Crop rotations, within-field mixtures, and landscape mosaics including susceptible and resistant crops are three commonly adopted crop diversification strategies that can limit crop epidemics. Typically, the effects of crop diversification at these three scales have been studied separately, on single pathogen species, and with low environmental variability.

Objectives

We aim to compare the disease-limitation effect of these three types of crop diversification on two highly damaging fungal pathogens of wheat Puccinia recondita (WLR) and Zymoseptoria tritici (STB) and under varying weather conditions (warmer or cooler climate for WLR, wetter or drier conditions for STB).

Methods

We built a dynamic mathematical model of epidemics at the field scale (based on classical Susceptible-Exposed-Infectious-Removed epidemiological models) embedded in a spatially explicit landscape grid framework.

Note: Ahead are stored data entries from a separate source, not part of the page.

Lemma rom_facts i e : code_sections !! i = Some e -> 0 <= rom_addr e /\ 0 < size e /\ rom_addr e + size e < 4294967296.
Proof. rewrite Forall_lookup in Hrom. apply Hrom. Qed.
Lemma rom_order i j e e' : (i < j)%nat -> code_sections !! i = Some e -> code_sections !! j = Some e' -> rom_before e e'.
Proof.
  clear Hrom. revert i j. induction Hsorted as [|x l _ IH Hx]; intros i j Hij Hi Hj; [done|].
  destruct j as [|j]; [lia|]. destruct i as [|i]; simpl in *; [injection Hi as <-; rewrite Forall_lookup in Hx; eauto|].
  apply (IH ltac:(by inversion Hsorted) i j); [lia|done|done].
Qed.
Lemma sorted_addresses : StronglySorted (fun a b : SectionTableEntry F => rom_addr a < rom_addr b) code_sections.
Proof.
  induction Hsorted as [|x l Hl IH Hx]; [constructor|]. inversion_clear Hrom as [|? ? Hok Hoks]. constructor; [by apply IH|].
  apply Forall_impl with (1 := Hx). intros y. unfold rom_before. destruct Hok as (_ & ? & _). lia.
Qed.
Lemma before_lower rom i e : code_sections !! i = Some e -> (i < lower_bound code_sections rom)%nat <-> rom_addr e < rom.
Proof.
  intros He. unfold lower_bound. rewrite (sorted_prefix _ _ _ i e sorted_addresses) by (try done; intros ? ?; rewrite !Z.ltb_lt; lia).
  by rewrite Z.ltb_lt.
Qed.
Lemma before_upper rom i e : code_sections !! i = Some e -> (i < upper_bound code_sections rom)%nat <-> rom_addr e <= rom.
Proof.
  intros He. unfold upper_bound. rewrite (sorted_prefix _ _ _ i e sorted_addresses) by (try done; intros ? ?; rewrite !Z.leb_le; lia).
  by rewrite Z.leb_le.
Qed.

Context (rom ram sz : Z) (Hrange : 0 <= rom /\ 0 <= sz /\ rom + sz < 4294967296).

Lemma covered_at_lower_first i e : code_sections !! i = Some e -> rom_addr e = rom -> lower_bound code_sections rom = i.
Proof.
  intros He E. assert (~ (i < lower_bound code_sections rom)%nat) by (rewrite (before_lower rom i e He); lia).
  destruct i as [|i]; [lia|]. destruct (lookup_lt_is_Some_2 code_sections i) as [e' He'].
  { apply lookup_lt_Some in He. lia. }
  pose proof (rom_order i (S i) e' e ltac:(lia) He' He) as Ho. unfold rom_before in Ho.
  pose proof (rom_facts i e' He').
  enough (i < lower_bound code_sections rom)%nat by lia. apply (before_lower rom i e' He'). lia.
Qed.
Lemma inside_before_lower i e : code_sections !! i = Some e -> rom_addr e < rom < rom_addr e + size e ->
  lower_bound code_sections rom = S i.
Proof.
  intros He E. assert (i < lower_bound code_sections rom)%nat by (apply (before_lower rom i e He); lia).
  assert (lower_bound code_sections rom <= length code_sections)%nat by apply length_filter.
  destruct (code_sections !! S i) as [e'|] eqn:He'; [|apply lookup_ge_None in He'; lia].
  pose proof (rom_order i (S i) e e' ltac:(lia) He He') as Ho. unfold rom_before in Ho.
  enough (~ (S i < lower_bound code_sections rom)%nat) by lia. rewrite (before_lower rom _ e' He'). lia.
Qed.

Lemma dma_end : u32 (rom + sz) = rom + sz.
Proof. apply u32_small. unfold is_u32. lia. Qed.
Lemma chunk_base e : rom_addr e <= rom < 4294967296 -> 0 <= rom_addr e ->
  s32 (ram - s32 (u32 (rom - rom_addr e))) = dma_base rom ram e.
Proof. intros He. unfold dma_base, s32, u32. zcase; zlia. Qed.
Lemma sections_of_dma_touched i b :
  (i, b) ∈ sections_of_dma rom ram sz -> exists e, code_sections !! i = Some e /\ touches rom sz e /\ b = dma_base rom ram e.
Proof.
  unfold Overlays.sections_of_dma. cbv zeta. rewrite dma_end, !elem_of_app.
  intros [Hi|[Hi|Hi]].
  - apply list_elem_of_fmap in Hi as (j & [= -> ->] & [Hp Hj%elem_of_seq]%list_elem_of_filter).
    assert (upper_bound code_sections (rom + sz) <= length code_sections)%nat by apply length_filter.
    destruct (lookup_lt_is_Some_2 code_sections j) as [e He]; [lia|]. rewrite (sec_lookup _ j e He) in *.
    pose proof (rom_facts j e He). exists e. split; [done|]. split; [|done]. left.
    apply Z.ltb_ge in Hp. rewrite u32_small in Hp by (unfold is_u32; lia).
    assert (~ (j < lower_bound code_sections rom)%nat) as Hl by lia. rewrite (before_lower rom j e He) in Hl. lia.
  - destruct (negb _) eqn:E; [|set_solver]. destruct (_ && _) eqn:Ec; [|set_solver].
    apply negb_true_iff, Nat.eqb_neq in E. apply list_elem_of_singleton in Hi as [= -> ->].
    assert (lower_bound code_sections rom <= length code_sections)%nat by apply length_filter.
    destruct (lookup_lt_is_Some_2 code_sections (lower_bound code_sections rom - 1)) as [e He]; [lia|].
    rewrite (sec_lookup _ _ e He) in *. pose proof (rom_facts _ e He).
    rewrite andb_true_iff, Z.leb_le, Z.ltb_lt, u32_small in Ec by (unfold is_u32; lia).
    exists e. split; [done|]. split; [right; lia|]. apply chunk_base; lia.
  - destruct (_ && _) eqn:Ec; [|set_solver]. rewrite !andb_true_iff, negb_true_iff, Nat.eqb_neq, Z.eqb_eq in Ec.
    apply list_elem_of_singleton in Hi as [= -> ->]. destruct Ec as [[Hl Er] _].
    assert (lower_bound code_sections rom <= length code_sections)%nat by apply length_filter.
    destruct (lookup_lt_is_Some_2 code_sections (lower_bound code_sections rom)) as [e He]; [lia|].
    rewrite (sec_lookup _ _ e He) in *. pose proof (rom_facts _ e He). exists e. split; [done|]. split; [right; lia|done].
Qed.
Lemma touched_in_dma i e :
  code_sections !! i = Some e -> touches rom sz e -> (i, dma_base rom ram e) ∈ sections_of_dma rom ram sz.
Proof.
  unfold Overlays.sections_of_dma. cbv zeta. rewrite dma_end, !elem_of_app.
  intros He Ht. pose proof (rom_facts i e He) as Hf. pose proof (lookup_lt_Some _ _ _ He) as Hlen.
  destruct (decide (rom <= rom_addr e /\ rom_addr e + size e <= rom + sz)) as [Hc|Hc].
  { left. apply list_elem_of_fmap. exists i. rewrite (sec_lookup _ i e He). split; [done|].
    apply list_elem_of_filter. rewrite (sec_lookup _ i e He), (u32_small (rom_addr e + size e)) by (unfold is_u32; lia).
    split; [apply Z.ltb_ge; lia|]. apply elem_of_seq.
    assert (~ (i < lower_bound code_sections rom)%nat) by (rewrite (before_lower rom i e He); lia).
    assert (i < upper_bound code_sections (rom + sz))%nat by (apply (before_upper _ i e He); lia). lia. }
  right. destruct Ht as [?|Ht]; [done|]. destruct (decide (rom_addr e = rom)) as [E|E].
  - right. rewrite (covered_at_lower_first i e He E), (sec_lookup _ i e He), E, Z.eqb_refl.
    rewrite (u32_small (rom + size e)) by (unfold is_u32; lia).
    rewrite (proj2 (Nat.eqb_neq i (length code_sections))) by lia. rewrite (proj2 (Z.ltb_lt _ _)) by lia.
    simpl. apply list_elem_of_singleton. by rewrite <- E.
  - left. rewrite (inside_before_lower i e He) by lia. simpl. rewrite Nat.sub_0_r, (sec_lookup _ i e He).
    rewrite (u32_small (rom_addr e + size e)) by (unfold is_u32; lia).
    rewrite (proj2 (Z.leb_le _ _)) by lia. rewrite (proj2 (Z.ltb_lt _ _)) by lia. simpl.
    apply list_elem_of_singleton. f_equal. symmetry. apply chunk_base; lia.
Qed.

(** Where the sections of a transfer lie. *)
Context (Hplace : forall i e, code_sections !! i = Some e -> touches rom sz e -> 0 <= u32 ram + (rom_addr e - rom) < 4294967296).
Lemma dma_base_u32 i e : code_sections !! i = Some e -> touches rom sz e -> u32 (dma_base rom ram e) = u32 ram + (rom_addr e - rom).
Proof.
  intros He Ht. specialize (Hplace i e He Ht). unfold dma_base.
  rewrite <- (u32_small (u32 ram + (rom_addr e - rom))) by done. unfold u32, s32. zcase; zlia.
Qed.
Lemma touched_apart i j e e' : (i < j)%nat ->
  code_sections !! i = Some e -> code_sections !! j = Some e' -> touches rom sz e -> touches rom sz e' ->
  runtime_ranges_overlap (dma_base rom ram e) (size e) (dma_base rom ram e') (size e') = false.
Proof.
  intros Hij Hi Hj Ht Ht'. pose proof (rom_order i j e e' Hij Hi Hj) as Ho. unfold rom_before in Ho.
  unfold runtime_ranges_overlap. rewrite (dma_base_u32 i e), (dma_base_u32 j e') by done.
  rewrite andb_false_iff, !Z.ltb_ge. lia.
Qed.
Lemma overlap_sym a n b m : runtime_ranges_overlap a n b m = runtime_ranges_overlap b m a n.
Proof. apply andb_comm. Qed.
Lemma sections_of_dma_compatible p q :
  p ∈ sections_of_dma rom ram sz -> q ∈ sections_of_dma rom ram sz -> compatible p q.
Proof.
  destruct p as [i b], q as [j b'].
  intros (e & He & Ht & ->)%sections_of_dma_touched (e' & He' & Ht' & ->)%sections_of_dma_touched.
  split; simpl; [intros ->; congruence|]. intros Hij. rewrite (sec_lookup _ i e He), (sec_lookup _ j e' He').
  destruct (Nat.lt_total i j) as [H|[H|H]]; [rewrite overlap_sym| |]; [by eapply touched_apart|done|by eapply touched_apart].
Qed.

(** After a transfer every section it covers, and the section it starts in, is loaded at the address its place in the cartridge implies. *)
Theorem dma_loads_what_it_touches s i e :
  ForallOrdPairs apart (loaded_sections s) -> code_sections !! i = Some e -> touches rom sz e ->
  MkLoaded (dma_base rom ram e) i ∈ loaded_sections (load_overlays code_sections frag_unreg rom ram sz s).
Proof.
  intros Ha He Ht. apply (registers_load _ s Ha sections_of_dma_compatible (i, dma_base rom ram e)).
  left. by apply touched_in_dma.
Qed.
(** A transfer that starts before a section and ends inside it does not load it. *)
Lemma dma_passes_over_a_section_it_enters i e : code_sections !! i = Some e ->
  rom < rom_addr e < rom + sz -> rom + sz < rom_addr e + size e -> forall b, (i, b) ∉ sections_of_dma rom ram sz.
Proof.
  intros He H1 H2 b (e' & He' & Ht & _)%sections_of_dma_touched. unfold touches in Ht. simplify_eq. lia.
Qed.
End OverlaysDma.

Section OverlaysUnload.
Context {F : Type} (code_sections : list (SectionTableEntry F)) (frag_unreg : bool).
Abbreviation state := (overlay_state F).
Abbreviation sec := (Overlays.sec code_sections).
Abbreviation forget := (forget_section code_sections frag_unreg).
Abbreviation unload_index := (unload_overlay_by_section_index code_sections frag_unreg).
Abbreviation load_overlay := (Overlays.load_overlay code_sections).
Abbreviation unload_overlays := (Overlays.unload_overlays code_sections frag_unreg).
Abbreviation overlaps := (overlaps_unload code_sections).
Abbreviation partly := (partly_unloaded code_sections).
Implicit Types (s : state) (i : nat) (base k : Z) (m : gmap Z F).

(** * The keys of a section *)

Definition keys_of (e : SectionTableEntry F) base (f : FuncEntry F) : list Z :=
  match func f with Some _ => alias_keys e base (offset f) | None => [] end.
Definition all_keys (e : SectionTableEntry F) base : list Z := mjoin (keys_of e base <$> funcs e).

Lemma delete_all_lookup (l : list Z) m k :
  foldl (fun m k => delete k m) m l !! k = if decide (k ∈ l) then None else m !! k.
Proof.
  revert m. induction l as [|j l IH]; intros m; simpl; [done|]. rewrite IH.
  destruct (decide (k ∈ l)) as [H|H]; [by rewrite decide_True by (by right)|].
  destruct (decide (k = j)) as [->|Hj].
  - rewrite decide_True by (by left). apply lookup_delete_eq.
  - rewrite decide_False by (by rewrite not_elem_of_cons). by apply lookup_delete_ne, not_eq_sym.
Qed.
Lemma erase_all_keys e base l m :
  foldl (fun m f => erase_section_func_aliases e base f m) m l
  = foldl (fun m k => delete k m) m (mjoin (keys_of e base <$> l)).
Proof.
  revert m. induction l as [|f l IH]; intros m; simpl; [done|]. rewrite foldl_app, IH. f_equal.
  unfold erase_section_func_aliases, keys_of. by destruct (func f).
Qed.
Lemma install_other e base l k : forall m, k ∉ mjoin (keys_of e base <$> l) ->
  foldl (fun m f => install_section_func_aliases e base f m) m l !! k = m !! k.
Proof.
  induction l as [|f l IH]; intros m; simpl; [done|]. rewrite not_elem_of_app. intros [Hf Hl]. rewrite IH by done.
  unfold install_section_func_aliases, keys_of in *. destruct (func f) as [fn|]; [|done].
  revert m Hf. generalize (alias_keys e base (offset f)). clear. induction l as [|j l IH]; intros m; simpl; [done|].
  rewrite not_elem_of_cons. intros [Hj Hl]. rewrite IH by done. by apply lookup_insert_ne, not_eq_sym.
Qed.

Definition in_section (i : nat) base k : bool := in_range (u32 base) (size (sec i)) k.
Lemma forget_lookup i base s k :
  func_map (forget i base s) !! k =
  if decide (k ∈ all_keys (sec i) base) then None
  else if frag_unreg && in_section i base k then None else func_map s !! k.
Proof.
  unfold forget_section. rewrite func_map_secaddr_set. simpl. rewrite erase_all_keys. unfold in_section.
  assert (Hr : forall m, frag_range_erase (u32 base) (size (sec i)) m !! k =
    if in_range (u32 base) (size (sec i)) k then None else m !! k).
  { intros m. unfold frag_range_erase. destruct (Z.eqb_spec (size (sec i)) 0) as [E|E].
    - unfold in_range. rewrite E, Z.add_0_r, (u32_small (u32 base)) by apply u32_range.
      destruct (_ && _) eqn:H; [|done]. rewrite andb_true_iff, Z.leb_le, Z.ltb_lt in H. lia.
    - destruct (in_range _ _ _) eqn:H.
      + apply map_lookup_filter_None. right. intros x _. simpl. by rewrite H.
      + destruct (m !! k) as [x|] eqn:Em; [by apply map_lookup_filter_Some|]. apply map_lookup_filter_None. auto. }
  destruct frag_unreg; simpl; [rewrite Hr|]; rewrite delete_all_lookup; repeat case_decide; try done;
    destruct (in_range _ _ _); done.
Qed.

We use it to simulate an agricultural landscape in which diversification translates into different proportions of wheat and resistant crops in the landscape.

Results

In our simulations, for both pathogens and in all weather conditions, within-field crop mixtures had the greatest impact in limiting epidemics, crop rotations were second-best, while landscape mosaics were the least effective. We also found that the threshold above which further addition of resistant plants to crop mixtures would not cause further disease limitation to be dependent on weather conditions. The more favorable the weather is for pathogens the more resistant plants are required.

Conclusions

Our findings imply that interactions between spatial scale of crop diversification, pathogen characteristics and weather conditions should be considered in order to maximize benefits from disease-regulation properties of diversified cropping systems under climate change.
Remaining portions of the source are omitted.